'''

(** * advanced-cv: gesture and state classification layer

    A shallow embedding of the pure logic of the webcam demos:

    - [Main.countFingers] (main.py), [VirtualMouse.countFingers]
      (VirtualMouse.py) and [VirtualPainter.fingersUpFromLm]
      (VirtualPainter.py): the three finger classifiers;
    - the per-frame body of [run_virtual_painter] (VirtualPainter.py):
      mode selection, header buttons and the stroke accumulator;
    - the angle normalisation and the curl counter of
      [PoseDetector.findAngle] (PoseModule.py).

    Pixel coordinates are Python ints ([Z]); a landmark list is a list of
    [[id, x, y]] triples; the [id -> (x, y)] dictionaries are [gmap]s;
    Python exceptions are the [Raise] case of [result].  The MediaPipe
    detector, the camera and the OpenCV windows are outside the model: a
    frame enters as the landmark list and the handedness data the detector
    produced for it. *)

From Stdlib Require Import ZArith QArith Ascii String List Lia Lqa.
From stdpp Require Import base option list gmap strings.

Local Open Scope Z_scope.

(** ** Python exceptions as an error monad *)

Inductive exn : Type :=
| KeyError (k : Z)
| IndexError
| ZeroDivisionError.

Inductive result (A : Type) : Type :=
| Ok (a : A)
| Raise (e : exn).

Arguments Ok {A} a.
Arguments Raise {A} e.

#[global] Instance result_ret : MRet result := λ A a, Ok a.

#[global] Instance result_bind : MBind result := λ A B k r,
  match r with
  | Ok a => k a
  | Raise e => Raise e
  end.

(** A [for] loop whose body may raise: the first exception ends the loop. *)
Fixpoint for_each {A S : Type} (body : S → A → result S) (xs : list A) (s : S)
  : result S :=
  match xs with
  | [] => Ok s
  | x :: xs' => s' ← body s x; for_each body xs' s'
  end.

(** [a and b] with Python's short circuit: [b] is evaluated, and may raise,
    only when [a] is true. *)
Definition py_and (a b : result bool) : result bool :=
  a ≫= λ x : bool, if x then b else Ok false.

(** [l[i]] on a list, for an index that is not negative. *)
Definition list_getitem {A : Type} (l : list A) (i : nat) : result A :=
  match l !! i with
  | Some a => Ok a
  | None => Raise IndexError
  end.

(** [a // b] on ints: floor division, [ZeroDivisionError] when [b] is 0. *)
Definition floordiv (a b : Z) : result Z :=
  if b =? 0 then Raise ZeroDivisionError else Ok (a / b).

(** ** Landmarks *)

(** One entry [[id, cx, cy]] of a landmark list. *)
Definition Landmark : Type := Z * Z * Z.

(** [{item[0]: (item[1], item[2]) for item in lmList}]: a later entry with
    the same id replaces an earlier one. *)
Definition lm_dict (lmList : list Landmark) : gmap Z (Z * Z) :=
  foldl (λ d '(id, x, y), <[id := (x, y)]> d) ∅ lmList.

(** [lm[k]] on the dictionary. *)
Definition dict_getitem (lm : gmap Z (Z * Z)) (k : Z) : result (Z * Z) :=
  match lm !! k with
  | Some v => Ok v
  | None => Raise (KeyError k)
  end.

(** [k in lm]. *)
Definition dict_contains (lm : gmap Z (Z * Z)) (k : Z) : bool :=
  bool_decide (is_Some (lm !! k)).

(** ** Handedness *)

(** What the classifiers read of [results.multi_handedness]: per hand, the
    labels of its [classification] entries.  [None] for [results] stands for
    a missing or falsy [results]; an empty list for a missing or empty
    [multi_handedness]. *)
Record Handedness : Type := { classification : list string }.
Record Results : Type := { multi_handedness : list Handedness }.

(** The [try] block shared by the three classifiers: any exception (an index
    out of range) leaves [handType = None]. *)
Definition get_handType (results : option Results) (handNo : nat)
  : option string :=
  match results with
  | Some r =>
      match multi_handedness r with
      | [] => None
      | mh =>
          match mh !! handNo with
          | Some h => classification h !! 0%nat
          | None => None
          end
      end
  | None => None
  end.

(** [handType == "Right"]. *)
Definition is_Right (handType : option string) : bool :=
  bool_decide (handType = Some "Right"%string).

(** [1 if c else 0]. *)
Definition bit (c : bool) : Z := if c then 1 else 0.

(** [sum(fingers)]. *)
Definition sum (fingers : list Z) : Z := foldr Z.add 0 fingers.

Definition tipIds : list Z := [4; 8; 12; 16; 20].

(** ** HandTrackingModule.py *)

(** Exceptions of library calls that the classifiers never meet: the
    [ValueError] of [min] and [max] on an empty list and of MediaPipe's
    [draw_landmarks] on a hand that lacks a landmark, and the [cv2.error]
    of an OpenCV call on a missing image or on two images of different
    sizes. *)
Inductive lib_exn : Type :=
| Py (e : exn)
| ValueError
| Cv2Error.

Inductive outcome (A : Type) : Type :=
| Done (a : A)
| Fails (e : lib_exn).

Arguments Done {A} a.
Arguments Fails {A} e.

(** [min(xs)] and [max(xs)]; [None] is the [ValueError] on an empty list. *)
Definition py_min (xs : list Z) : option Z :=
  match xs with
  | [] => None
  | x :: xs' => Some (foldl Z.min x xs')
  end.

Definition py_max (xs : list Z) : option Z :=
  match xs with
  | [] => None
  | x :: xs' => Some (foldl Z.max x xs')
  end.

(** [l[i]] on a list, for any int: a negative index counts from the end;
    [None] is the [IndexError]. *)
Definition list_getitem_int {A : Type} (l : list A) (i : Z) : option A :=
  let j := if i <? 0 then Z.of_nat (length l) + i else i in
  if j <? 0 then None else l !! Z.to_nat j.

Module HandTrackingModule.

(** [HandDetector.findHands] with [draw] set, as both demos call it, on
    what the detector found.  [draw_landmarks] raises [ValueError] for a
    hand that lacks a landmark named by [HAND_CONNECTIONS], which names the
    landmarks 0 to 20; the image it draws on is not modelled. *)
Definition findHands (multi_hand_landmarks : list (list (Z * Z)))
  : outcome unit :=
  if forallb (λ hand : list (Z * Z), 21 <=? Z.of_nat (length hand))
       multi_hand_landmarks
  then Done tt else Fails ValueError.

'''

Having found the line with "let j := if", please set it down along with every line after it through the end of the material above, exactly and with nothing added.

> **Output for this task**
  let j := if i <? 0 then Z.of_nat (length l) + i else i in
  if j <? 0 then None else l !! Z.to_nat j.

Module HandTrackingModule.

(** [HandDetector.findHands] with [draw] set, as both demos call it, on
    what the detector found.  [draw_landmarks] raises [ValueError] for a
    hand that lacks a landmark named by [HAND_CONNECTIONS], which names the
    landmarks 0 to 20; the image it draws on is not modelled. *)
Definition findHands (multi_hand_landmarks : list (list (Z * Z)))
  : outcome unit :=
  if forallb (λ hand : list (Z * Z), 21 <=? Z.of_nat (length hand))
       multi_hand_landmarks
  then Done tt else Fails ValueError.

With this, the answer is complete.